____ Source information

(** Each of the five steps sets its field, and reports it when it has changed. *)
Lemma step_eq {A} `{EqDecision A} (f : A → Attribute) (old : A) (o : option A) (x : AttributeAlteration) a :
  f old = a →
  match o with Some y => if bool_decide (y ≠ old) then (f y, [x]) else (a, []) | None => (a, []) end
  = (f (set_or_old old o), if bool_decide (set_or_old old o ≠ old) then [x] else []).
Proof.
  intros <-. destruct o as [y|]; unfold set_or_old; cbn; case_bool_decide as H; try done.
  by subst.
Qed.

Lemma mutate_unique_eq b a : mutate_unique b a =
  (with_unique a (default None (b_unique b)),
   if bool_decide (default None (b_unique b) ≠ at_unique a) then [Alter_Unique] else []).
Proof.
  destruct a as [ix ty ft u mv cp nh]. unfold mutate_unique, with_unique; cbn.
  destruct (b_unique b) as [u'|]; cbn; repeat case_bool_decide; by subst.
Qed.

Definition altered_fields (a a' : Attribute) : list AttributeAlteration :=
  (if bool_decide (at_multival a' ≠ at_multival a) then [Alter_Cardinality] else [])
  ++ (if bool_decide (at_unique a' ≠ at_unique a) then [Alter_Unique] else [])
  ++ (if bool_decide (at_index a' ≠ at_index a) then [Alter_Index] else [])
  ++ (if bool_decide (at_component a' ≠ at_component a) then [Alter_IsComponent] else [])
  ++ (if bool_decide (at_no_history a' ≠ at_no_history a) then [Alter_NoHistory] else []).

________
____ Source information

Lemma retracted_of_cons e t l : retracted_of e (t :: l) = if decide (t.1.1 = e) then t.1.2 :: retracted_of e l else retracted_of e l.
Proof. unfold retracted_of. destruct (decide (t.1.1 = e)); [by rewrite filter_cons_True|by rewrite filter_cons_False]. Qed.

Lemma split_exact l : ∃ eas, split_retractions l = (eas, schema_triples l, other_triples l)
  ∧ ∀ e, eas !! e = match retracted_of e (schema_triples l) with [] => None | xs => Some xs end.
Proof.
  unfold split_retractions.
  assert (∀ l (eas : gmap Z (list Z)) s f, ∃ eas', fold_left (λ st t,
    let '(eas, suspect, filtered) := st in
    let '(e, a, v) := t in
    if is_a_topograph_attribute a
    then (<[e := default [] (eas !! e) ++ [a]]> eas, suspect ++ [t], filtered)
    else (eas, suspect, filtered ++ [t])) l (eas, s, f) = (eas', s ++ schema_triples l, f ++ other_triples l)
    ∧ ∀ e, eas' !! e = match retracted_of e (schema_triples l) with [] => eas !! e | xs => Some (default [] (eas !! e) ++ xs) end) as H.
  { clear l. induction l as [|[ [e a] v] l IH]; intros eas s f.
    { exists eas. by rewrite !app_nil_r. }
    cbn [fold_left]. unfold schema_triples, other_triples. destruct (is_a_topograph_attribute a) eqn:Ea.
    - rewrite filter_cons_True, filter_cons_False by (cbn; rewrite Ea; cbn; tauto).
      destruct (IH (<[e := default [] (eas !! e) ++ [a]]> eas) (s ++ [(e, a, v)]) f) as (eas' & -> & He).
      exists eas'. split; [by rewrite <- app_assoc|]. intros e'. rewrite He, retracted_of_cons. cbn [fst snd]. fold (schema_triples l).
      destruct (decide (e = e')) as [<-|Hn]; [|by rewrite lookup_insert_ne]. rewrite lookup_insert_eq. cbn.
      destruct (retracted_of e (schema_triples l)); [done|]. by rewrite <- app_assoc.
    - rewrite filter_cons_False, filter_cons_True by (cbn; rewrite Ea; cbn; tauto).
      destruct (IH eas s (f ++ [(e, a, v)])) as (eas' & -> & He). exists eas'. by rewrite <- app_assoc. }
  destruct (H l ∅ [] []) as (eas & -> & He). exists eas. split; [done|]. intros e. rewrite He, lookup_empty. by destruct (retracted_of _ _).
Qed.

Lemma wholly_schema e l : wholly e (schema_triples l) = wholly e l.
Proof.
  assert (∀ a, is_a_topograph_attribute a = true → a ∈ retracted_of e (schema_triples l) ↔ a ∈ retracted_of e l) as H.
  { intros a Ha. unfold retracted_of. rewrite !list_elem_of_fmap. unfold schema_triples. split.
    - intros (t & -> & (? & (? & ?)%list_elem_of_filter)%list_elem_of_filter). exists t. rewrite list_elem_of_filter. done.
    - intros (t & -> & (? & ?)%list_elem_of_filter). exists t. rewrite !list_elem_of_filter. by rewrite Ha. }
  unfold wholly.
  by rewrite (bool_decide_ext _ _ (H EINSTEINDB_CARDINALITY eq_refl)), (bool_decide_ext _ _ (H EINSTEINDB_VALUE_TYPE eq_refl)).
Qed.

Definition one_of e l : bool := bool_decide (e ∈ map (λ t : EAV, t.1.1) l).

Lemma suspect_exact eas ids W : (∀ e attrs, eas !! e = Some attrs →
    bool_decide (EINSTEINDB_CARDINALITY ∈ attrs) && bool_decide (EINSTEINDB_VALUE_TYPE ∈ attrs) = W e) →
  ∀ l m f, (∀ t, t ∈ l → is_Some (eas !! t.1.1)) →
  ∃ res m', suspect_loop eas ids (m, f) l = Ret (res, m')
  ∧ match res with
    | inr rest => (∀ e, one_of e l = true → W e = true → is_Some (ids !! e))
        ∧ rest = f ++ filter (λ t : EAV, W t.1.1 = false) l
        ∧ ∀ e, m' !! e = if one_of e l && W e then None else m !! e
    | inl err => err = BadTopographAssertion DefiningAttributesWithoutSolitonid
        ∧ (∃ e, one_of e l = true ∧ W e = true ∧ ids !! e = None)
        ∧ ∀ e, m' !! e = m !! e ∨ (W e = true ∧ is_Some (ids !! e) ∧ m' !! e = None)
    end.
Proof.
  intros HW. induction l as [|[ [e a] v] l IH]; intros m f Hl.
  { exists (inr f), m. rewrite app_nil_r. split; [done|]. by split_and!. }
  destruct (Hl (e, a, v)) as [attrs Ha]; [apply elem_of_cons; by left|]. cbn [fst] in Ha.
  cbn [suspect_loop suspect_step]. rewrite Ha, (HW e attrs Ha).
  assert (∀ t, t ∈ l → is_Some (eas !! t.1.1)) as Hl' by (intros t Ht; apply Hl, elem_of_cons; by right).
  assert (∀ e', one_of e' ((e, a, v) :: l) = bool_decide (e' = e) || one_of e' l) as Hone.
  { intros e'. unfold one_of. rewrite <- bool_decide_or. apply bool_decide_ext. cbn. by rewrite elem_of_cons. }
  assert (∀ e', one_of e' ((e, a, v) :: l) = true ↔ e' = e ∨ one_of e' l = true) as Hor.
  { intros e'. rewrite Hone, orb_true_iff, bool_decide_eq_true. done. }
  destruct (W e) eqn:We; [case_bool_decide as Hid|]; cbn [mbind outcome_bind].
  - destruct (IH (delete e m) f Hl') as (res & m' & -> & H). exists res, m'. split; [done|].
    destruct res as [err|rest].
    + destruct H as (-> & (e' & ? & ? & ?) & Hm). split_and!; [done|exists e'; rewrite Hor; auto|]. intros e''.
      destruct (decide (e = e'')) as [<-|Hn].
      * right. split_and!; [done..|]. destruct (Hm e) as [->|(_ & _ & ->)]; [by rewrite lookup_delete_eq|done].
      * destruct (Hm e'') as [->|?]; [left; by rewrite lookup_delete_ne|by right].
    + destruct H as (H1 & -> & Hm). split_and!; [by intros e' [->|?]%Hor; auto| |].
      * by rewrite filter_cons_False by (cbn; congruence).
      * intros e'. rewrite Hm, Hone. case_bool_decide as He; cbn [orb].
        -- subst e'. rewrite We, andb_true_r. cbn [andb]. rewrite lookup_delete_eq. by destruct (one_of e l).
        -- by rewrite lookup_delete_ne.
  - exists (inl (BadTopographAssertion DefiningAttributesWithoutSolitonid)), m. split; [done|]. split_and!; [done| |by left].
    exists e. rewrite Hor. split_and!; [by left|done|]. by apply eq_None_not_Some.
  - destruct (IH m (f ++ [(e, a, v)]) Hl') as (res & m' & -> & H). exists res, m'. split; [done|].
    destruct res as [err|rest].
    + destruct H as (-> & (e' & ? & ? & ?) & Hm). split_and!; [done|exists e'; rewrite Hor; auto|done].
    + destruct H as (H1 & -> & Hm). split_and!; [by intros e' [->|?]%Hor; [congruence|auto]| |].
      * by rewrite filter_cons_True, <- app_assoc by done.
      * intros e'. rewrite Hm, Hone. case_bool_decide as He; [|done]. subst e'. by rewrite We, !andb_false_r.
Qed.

________
____ Source information

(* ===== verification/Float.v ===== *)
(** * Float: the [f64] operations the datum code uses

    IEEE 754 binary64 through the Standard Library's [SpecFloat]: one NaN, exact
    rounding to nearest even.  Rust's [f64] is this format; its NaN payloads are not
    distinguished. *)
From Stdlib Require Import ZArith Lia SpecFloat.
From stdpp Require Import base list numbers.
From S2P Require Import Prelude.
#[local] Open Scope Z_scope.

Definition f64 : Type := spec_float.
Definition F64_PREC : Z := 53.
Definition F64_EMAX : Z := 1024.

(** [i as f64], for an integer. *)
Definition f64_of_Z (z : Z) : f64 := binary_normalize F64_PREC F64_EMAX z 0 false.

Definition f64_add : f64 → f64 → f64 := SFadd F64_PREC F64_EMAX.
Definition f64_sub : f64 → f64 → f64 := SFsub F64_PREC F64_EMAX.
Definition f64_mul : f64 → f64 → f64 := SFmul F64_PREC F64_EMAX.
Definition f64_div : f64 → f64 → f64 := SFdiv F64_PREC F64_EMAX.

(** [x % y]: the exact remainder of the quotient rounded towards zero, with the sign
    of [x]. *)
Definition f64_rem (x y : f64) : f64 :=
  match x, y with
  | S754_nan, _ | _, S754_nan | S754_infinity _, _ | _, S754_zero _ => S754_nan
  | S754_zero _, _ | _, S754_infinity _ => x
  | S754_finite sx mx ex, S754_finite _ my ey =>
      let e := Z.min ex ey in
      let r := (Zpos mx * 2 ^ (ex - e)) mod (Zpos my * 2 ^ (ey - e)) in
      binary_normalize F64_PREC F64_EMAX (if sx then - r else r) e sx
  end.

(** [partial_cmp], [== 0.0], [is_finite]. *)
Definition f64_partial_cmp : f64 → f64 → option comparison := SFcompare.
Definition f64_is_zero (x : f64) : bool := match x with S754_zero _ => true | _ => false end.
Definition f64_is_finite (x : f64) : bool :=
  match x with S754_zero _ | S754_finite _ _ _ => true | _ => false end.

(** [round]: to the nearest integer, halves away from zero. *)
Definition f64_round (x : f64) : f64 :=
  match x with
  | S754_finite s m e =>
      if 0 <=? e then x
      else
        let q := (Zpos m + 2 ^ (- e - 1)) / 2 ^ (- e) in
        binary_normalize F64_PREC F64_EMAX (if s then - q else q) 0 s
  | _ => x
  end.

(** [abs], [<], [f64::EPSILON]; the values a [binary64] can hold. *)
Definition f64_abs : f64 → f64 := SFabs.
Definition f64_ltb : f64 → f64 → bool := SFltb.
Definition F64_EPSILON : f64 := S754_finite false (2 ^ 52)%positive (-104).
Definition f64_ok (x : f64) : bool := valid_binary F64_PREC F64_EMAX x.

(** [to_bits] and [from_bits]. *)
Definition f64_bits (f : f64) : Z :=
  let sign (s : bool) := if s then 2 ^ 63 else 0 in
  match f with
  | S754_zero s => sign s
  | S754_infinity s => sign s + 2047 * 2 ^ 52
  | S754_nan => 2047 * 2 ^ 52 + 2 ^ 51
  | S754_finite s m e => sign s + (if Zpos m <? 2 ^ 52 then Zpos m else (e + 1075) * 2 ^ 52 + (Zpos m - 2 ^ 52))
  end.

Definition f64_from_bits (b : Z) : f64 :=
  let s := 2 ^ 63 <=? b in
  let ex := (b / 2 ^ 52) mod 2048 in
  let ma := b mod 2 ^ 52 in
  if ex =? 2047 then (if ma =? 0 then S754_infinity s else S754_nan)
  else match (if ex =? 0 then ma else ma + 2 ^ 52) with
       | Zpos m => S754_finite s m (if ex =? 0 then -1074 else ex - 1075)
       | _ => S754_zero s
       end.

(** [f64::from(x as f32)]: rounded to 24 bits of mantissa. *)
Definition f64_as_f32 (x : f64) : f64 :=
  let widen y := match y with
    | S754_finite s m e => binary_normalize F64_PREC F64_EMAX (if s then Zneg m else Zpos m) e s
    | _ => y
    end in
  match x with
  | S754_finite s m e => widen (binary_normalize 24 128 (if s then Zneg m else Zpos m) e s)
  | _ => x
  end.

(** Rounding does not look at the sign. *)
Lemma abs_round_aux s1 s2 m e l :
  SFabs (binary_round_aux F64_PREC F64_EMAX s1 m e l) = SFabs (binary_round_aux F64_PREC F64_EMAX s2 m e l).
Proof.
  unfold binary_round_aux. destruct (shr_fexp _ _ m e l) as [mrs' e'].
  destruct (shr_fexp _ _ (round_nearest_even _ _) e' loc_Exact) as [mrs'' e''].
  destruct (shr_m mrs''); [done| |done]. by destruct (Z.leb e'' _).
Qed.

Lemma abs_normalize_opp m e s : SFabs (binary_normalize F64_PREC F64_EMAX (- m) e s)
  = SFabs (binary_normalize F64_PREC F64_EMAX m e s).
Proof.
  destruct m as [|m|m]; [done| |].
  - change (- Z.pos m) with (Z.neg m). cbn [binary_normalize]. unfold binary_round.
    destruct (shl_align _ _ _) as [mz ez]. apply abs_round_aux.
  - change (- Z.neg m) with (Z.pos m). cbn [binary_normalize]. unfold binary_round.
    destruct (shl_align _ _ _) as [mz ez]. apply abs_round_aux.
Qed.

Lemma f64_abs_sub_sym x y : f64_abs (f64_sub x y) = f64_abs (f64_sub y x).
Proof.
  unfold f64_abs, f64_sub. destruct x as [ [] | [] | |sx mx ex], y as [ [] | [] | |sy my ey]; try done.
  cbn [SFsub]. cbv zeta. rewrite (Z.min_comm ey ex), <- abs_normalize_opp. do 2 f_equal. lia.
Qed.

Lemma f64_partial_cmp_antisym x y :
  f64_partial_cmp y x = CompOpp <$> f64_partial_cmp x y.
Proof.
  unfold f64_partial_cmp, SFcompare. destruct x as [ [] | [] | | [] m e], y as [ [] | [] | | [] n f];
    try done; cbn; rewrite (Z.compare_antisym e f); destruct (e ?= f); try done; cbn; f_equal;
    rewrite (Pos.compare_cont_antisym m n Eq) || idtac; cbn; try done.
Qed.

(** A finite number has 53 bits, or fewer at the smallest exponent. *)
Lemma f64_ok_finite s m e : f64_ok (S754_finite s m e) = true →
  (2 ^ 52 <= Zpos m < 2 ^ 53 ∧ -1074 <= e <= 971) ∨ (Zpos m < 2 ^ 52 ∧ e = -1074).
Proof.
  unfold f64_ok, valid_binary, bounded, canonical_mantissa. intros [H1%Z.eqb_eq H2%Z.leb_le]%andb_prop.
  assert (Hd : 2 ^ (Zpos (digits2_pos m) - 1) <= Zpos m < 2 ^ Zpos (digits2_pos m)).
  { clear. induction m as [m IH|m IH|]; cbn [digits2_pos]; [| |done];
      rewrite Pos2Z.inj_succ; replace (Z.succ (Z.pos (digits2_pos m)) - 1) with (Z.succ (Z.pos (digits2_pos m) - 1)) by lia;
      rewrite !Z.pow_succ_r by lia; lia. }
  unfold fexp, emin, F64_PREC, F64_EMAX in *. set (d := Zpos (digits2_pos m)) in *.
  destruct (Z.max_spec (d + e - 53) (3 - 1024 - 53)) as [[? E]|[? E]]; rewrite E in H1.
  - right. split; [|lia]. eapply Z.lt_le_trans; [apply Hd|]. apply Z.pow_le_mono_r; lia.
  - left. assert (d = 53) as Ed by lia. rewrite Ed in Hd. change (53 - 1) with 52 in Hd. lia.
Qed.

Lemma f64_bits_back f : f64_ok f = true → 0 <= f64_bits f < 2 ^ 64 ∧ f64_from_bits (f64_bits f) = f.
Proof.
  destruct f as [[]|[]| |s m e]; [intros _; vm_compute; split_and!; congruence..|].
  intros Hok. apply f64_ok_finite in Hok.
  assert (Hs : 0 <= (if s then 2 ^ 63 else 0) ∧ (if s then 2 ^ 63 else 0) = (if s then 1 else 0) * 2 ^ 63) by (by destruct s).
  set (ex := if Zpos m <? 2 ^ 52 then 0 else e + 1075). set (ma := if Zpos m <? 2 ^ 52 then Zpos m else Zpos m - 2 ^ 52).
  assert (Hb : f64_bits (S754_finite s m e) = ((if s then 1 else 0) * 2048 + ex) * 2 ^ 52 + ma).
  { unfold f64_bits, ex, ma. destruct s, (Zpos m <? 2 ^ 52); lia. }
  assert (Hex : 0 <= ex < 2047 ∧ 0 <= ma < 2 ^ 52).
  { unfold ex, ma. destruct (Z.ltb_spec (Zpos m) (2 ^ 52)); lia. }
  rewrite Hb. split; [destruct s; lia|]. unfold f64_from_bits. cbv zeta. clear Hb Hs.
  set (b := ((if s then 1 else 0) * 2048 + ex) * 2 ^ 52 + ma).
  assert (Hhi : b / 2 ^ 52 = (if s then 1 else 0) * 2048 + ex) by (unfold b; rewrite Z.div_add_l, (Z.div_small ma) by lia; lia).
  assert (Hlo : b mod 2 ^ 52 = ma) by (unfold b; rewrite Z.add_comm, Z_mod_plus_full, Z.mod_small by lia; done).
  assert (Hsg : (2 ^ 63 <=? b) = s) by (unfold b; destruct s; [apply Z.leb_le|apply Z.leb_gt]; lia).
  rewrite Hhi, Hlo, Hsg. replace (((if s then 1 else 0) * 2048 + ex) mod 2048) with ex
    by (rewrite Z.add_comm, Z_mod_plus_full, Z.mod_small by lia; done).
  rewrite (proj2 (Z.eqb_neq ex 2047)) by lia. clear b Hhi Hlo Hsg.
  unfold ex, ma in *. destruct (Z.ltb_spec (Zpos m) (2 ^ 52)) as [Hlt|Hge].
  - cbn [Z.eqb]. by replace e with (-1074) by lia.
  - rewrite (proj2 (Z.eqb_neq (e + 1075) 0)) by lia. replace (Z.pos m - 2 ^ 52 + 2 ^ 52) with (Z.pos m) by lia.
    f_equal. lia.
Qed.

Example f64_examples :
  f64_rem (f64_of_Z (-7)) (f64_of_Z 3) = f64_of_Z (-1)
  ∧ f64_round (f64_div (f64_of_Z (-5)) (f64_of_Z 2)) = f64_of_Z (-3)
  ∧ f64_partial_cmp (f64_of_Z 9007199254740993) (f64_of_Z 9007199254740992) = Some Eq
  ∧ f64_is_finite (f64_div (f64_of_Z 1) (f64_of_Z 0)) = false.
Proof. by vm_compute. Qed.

________

## Exercise instructions
Retype word for word everything in the listing above from the line that holds "Lemma f64_ok_finite s" down to the line that holds "[digits2_pos]; [| |done];". Keep both end lines and leave out the rest.

## The completed task
Lemma f64_ok_finite s m e : f64_ok (S754_finite s m e) = true →
  (2 ^ 52 <= Zpos m < 2 ^ 53 ∧ -1074 <= e <= 971) ∨ (Zpos m < 2 ^ 52 ∧ e = -1074).
Proof.
  unfold f64_ok, valid_binary, bounded, canonical_mantissa. intros [H1%Z.eqb_eq H2%Z.leb_le]%andb_prop.
  assert (Hd : 2 ^ (Zpos (digits2_pos m) - 1) <= Zpos m < 2 ^ Zpos (digits2_pos m)).
  { clear. induction m as [m IH|m IH|]; cbn [digits2_pos]; [| |done];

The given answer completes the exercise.